The Port of Seattle will help bankroll a $3.57 million ad campaign to lure travelers back to Washington state, hoping to repair damage done to its hospitality sector as a result of lockdown measures to control the spread of the novel coronavirus.
The money won’t be spent, Port officials assured the public at a Tuesday meeting, until travel begins picking up again. That may come when the state signals nonessential travel is safe once more, allaying travel anxieties. Public health agencies and even local tourism groups continue to advise people to stay home to control the spread of coronavirus.
“We don’t want to fish when the fish aren’t biting,” said Port tourism director Ron Peck.

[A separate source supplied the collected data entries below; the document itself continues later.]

Lemma rq_remove_spec self c k q r t :
  queues_ok k q -> is_Some (rq_of k r) ->
  exists k', rq_remove self c r t k = Ok (bool_decide (t ∈ q r), k')
    /\ queues_ok k' (upd q r (filter (fun x => x <> t) (q r))) /\ erase k' = erase k.
Proof.
  intros Hq [rq Hr]. unfold rq_remove. rewrite Hr.
  destruct (owner_set_eq k self (lock rq) c) as [o ->]. pose proof (queues_set_owner k q o Hq) as Hq1.
  destruct (qk_list _ _ Hq r rq Hr) as [Hs _]. destruct (queue_walkable _ q r Hq1) as [Hw Hlen].
  destruct (bool_decide_reflect (t ∈ q r)) as [Hin|Hin].
  - destruct (list_elem_of_split _ _ Hin) as (l1 & l2 & El). assert (Hn : NoDup (l1 ++ t :: l2)) by (rewrite <- El; apply Hq).
    rewrite El in Hs, Hw, Hlen. rewrite length_app in Hlen. simpl in Hlen.
    apply list.NoDup_app in Hn as (_ & Hd & (Ht2 & _)%list.NoDup_cons).
    assert (Ht1 : t ∉ l1) by (intros Hi; apply (Hd t Hi); by left).
    destruct (remove_walk_skip (set_owner o k) r t (t :: l2) l1 RQ_WALK_LIMIT 0 (head rq) false Hs Hw Ht1) as (m & _ & H2 & ->); [lia|].
    destruct H2 as (-> & tk & Ht & H2). destruct (RQ_WALK_LIMIT - length l1)%nat as [|left] eqn:Eleft; [lia|].
    destruct (Hw t) as [_ Ht0]; [apply elem_of_app; right; by left|]. cbn [remove_walk].
    rewrite (proj2 (Z.eqb_neq t 0)) by lia. unfold load_task. rewrite Ht. cbn [rbind].
    assert (Hw2 : walkable (set_owner o k) l2) by (intros x Hx; apply Hw, elem_of_app; right; by right).
    rewrite (seg_next_ok _ _ _ H2 Hw2), Z.eqb_refl. change (rq_of (set_owner o k) r) with (rq_of k r). rewrite Hr.
    destruct (unlink_spec (set_owner o k) q r rq l1 t l2 tk Hq1 Hr El Ht) as (k' & -> & Hq' & He & H3). cbn [rbind].
    assert (Hw3 : walkable k' l2) by (intros x Hx; rewrite (f_equal lay He : lay k' = lay k); by apply Hw2).
    rewrite (remove_walk_absent k' r t l2) by (try done; lia). cbn [rbind]. destruct (owner_clear_eq k' (lock rq)) as [o' ->]. eexists. split; [done|].
    rewrite erase_set_owner. split; [|done]. apply queues_set_owner.
    replace (filter (fun x => x <> t) (q r)) with (l1 ++ l2); [done|].
    rewrite El, filter_app, filter_cons_False by (intros H; by apply H).
    by rewrite !filter_absent.
  - rewrite (remove_walk_absent (set_owner o k) r t (q r)) by done. cbn [rbind].
    destruct (owner_clear_eq (set_owner o k) (lock rq)) as [o' ->]. eexists. split; [done|]. split; [|done].
    rewrite filter_absent, upd_same by done. by do 2 apply queues_set_owner.
Qed.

The Washington Tourism Alliance, which is producing the campaign, outlined a preliminary September start date for the advertising campaign. Peck said he “wouldn’t be surprised” if that were pushed out. The alliance, he said, is relying on market research from industry groups including the U.S. Travel Association to determine when to time the camapaign, but didn’t articulate a specific trigger that would prompt its rollout.

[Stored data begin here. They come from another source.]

Fixpoint pipe_read_loop (waits : list wait) (i : nat) (fl n : Z) (s : pool) : res (rw_result * pool) :=
  let* p := get_pipe s i in
  if size p =? 0 then
    if writers p =? 0 then Ok (Ret 0 [] false, s)
    else if fl &? B1NIX_O_NONBLOCK then Ok (Ret (- EAGAIN) [] false, s)
    else match waits with
         | [] => Ok (Blocked, s)
         | Signal :: _ => Ok (Ret (- ERESTARTSYS) [] false, s)
         | Slept f :: waits' => pipe_read_loop waits' i fl n (f s)
         end
  else
    let* '(bs, p') := take_bytes n p in
    Ok (Ret (Z.of_nat (length bs)) bs false, set_pipe i p' s).
Definition usable (s : pool) (i : option nat) : bool :=
  match i with
  | Some i => match pipes s !! i with Some p => used p | None => false end
  | None => false
  end.
Definition pipe_read (h : vfs_handle) (n : Z) (waits : list wait) (s : pool) : res (rw_result * pool) :=
  match private_data h with
  | Some i => if usable s (Some i) then pipe_read_loop waits i (flags h) n s else Ok (Ret (- EIO) [] false, s)
  | None => Ok (Ret (- EIO) [] false, s)
  end.

Fixpoint pipe_write_loop (waits : list wait) (i : nat) (fl : Z) (data : list Z) (s : pool) : res (rw_result * pool) :=
  let* p := get_pipe s i in
  if readers p =? 0 then Ok (Ret (- EPIPE) [] true, s)
  else if PIPE_BUFFER_SIZE - size p =? 0 then
    if fl &? B1NIX_O_NONBLOCK then Ok (Ret (- EAGAIN) [] false, s)
    else match waits with
         | [] => Ok (Blocked, s)
         | Signal :: _ => Ok (Ret (- ERESTARTSYS) [] false, s)
         | Slept f :: waits' => pipe_write_loop waits' i fl data (f s)
         end
  else
    let* '(n, p') := put_bytes data p in
    Ok (Ret n [] false, set_pipe i p' s).
Definition pipe_write (h : vfs_handle) (data : list Z) (waits : list wait) (s : pool) : res (rw_result * pool) :=
  match private_data h with
  | Some i => if usable s (Some i) then pipe_write_loop waits i (flags h) data s else Ok (Ret (- EIO) [] false, s)
  | None => Ok (Ret (- EIO) [] false, s)
  end.

(** ** tee, poll, ioctl *)

Definition is_read_end (h : vfs_handle) : bool := match kind h with VFS_HANDLE_PIPE_READ => true | _ => false end.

Unemployment in the hospitality sector accounted for nearly 42% of all jobs lost statewide during the pandemic. Hotel room revenue statewide is down 72% in the three-month period from March to May, compared to the same span last year. And while traffic at Sea-Tac Airport has picked up since the severe April doldrums, it’s still averaging about a 75% reduction over last year.
The pandemic has brought the cruise industry to a near-total collapse. No cruise ships have docked in Seattle this year, nor will they. And the coronavirus has done what environmental activists could not: Citing adverse market conditions, the Port announced Tuesday it was halting plans to develop a new $200 million cruise ship berth near Pioneer Square.

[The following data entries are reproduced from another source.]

(* ===== verification/PipeProofs.v ===== *)
(** Properties of pipes and FIFOs: the ring buffer is a byte queue, what a pipe
    delivers is what was written to it, poll agrees with what a call would do,
    and the pool's counts match the open ends. *)
From S2P Require Import Prelude Pipe.
From stdpp Require Import list.
Local Open Scope Z_scope.
Local Open Scope kernel_scope.

Module PipeProofs.
Import Pipe.

(** ** The ring *)

(** [n] bytes from position [rp] on. *)
Definition slice (b : gmap Z Z) (rp n : Z) : list Z :=
  (fun i => byte_at b ((rp + i) mod PIPE_BUFFER_SIZE)) <$> seqZ 0 n.

Record ring_ok (p : vfs_pipe) : Prop := {
  ro_buffer : is_Some (buffer p);
  ro_size : 0 <= size p <= PIPE_BUFFER_SIZE;
  ro_read : 0 <= read_pos p < PIPE_BUFFER_SIZE;
  ro_write : write_pos p = (read_pos p + size p) mod PIPE_BUFFER_SIZE }.
(** The bytes in the pipe, oldest first. *)
Definition contents (p : vfs_pipe) : list Z :=
  match buffer p with Some b => slice b (read_pos p) (size p) | None => [] end.
(** The interpreter loop and the reference run end together, with the same
    value, whatever the starting point. *)
Lemma run_loop_ref fuel fuel' pc s :
  0 <= pc < Z.of_nat (length prog) -> vm_ok s ->
  Z.of_nat (length prog) - pc <= Z.of_nat fuel ->
  Z.of_nat (length prog) - pc <= Z.of_nat fuel' ->
  exists v, run_loop fuel prog data (Z.of_nat (length data)) pc s = Some (Returned v)
    /\ ref_run fuel' data (drop (Z.to_nat pc) p) s = Some v /\ in_range U32_MOD v.
Proof using All.
  destruct (program_inv _ Hprog) as (Hn & Hi & l & Hl & Hret).
  revert fuel' pc s; induction fuel as [|fuel IH]; intros fuel' pc s Hpc Hs Hfu Hfu'; [lia|].
  destruct fuel' as [|fuel']; [lia|]. cbn [run_loop].
  rewrite (proj2 (Z.ltb_lt _ _)) by lia.
  destruct (lookup_lt_is_Some_2 prog (Z.to_nat pc)) as [f Hf]; [lia|]. rewrite Hf.
  destruct (Hi _ _ Hf) as [Hok Hc]. rewrite Z2Nat.id in Hc by lia.
  destruct (exec_insn_agrees data _ pc f s Hdata Hok Hs (proj2 Hn) ltac:(lia) Hc) as (x & Hx & Hst).
  destruct (decoded_lookup _ _ Hf) as (x' & Hx' & Hpx). simplify_eq.
  rewrite (drop_S _ x) by done. cbn [ref_run].
  destruct (ref_step data x s) as [skip s'|v].
  - destruct Hst as (-> & Hs' & Hskip & Hnext & Hcl).
    assert (Hne : pc <> Z.of_nat (length prog) - 1).
    { intros Heq. apply Hcl. replace (Z.to_nat pc) with (length prog - 1)%nat in Hf by lia. congruence. }
    rewrite drop_drop.
    replace (S (Z.to_nat pc) + Z.to_nat skip)%nat with (Z.to_nat (pc + 1 + skip)) by lia.
    apply IH; [lia|done|lia|lia].
  - destruct Hst as [-> Hv]. eauto.
Qed.
End whole_program.

(** The packet argument of [sock_filter_run]: absent, or [len] bytes. *)
Definition packet_arg (d : option (list Z)) (len : Z) : Prop :=
  match d with Some l => packet_ok l /\ len = Z.of_nat (length l) | None => True end.
Definition packet_of (d : option (list Z)) : list Z := match d with Some l => l | None => [] end.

Industry groups have contended the total economic losses due to declining travel from the pandemic are nine times greater than losses following the 9/11 terror attacks.
The campaign is aimed in part at getting more people through the airport, where at one point, more than half of businesses had closed their doors. But it will also try to boost travel within the state, with messaging such as “Support your neighbors, help businesses get back on their feet” and “Rediscover Washington: explore your own backyard.”
Local travel has bounced back even though the state is still advising people to “recreate locally.” More than twice the number of cars are on the roads now than the spring. And attractions like Pike Place Market are relatively crowded once more.
Public health experts have noted that while Washington has escaped the most dire predictions of what a COVID-19 onslaught could bring, the state has not suppressed the virus. Without consistent social distancing — including masks — the death toll could skyrocket by November, according to University of Washington modeling. In Europe, returning vacationers are sparking a panic about a possible second wave of the virus.
The Centers for Disease Control and Prevention advises that “staying home is the best way to protect yourself and others from getting sick.” Local tourism-promotion agency Visit Seattle recently changed its tagline to “Visit Seattle … from a distance.”
Even if tourists begin to trickle back to Washington, it’s unclear what might be on their itineraries: Many destinations remain closed due to the coronavirus.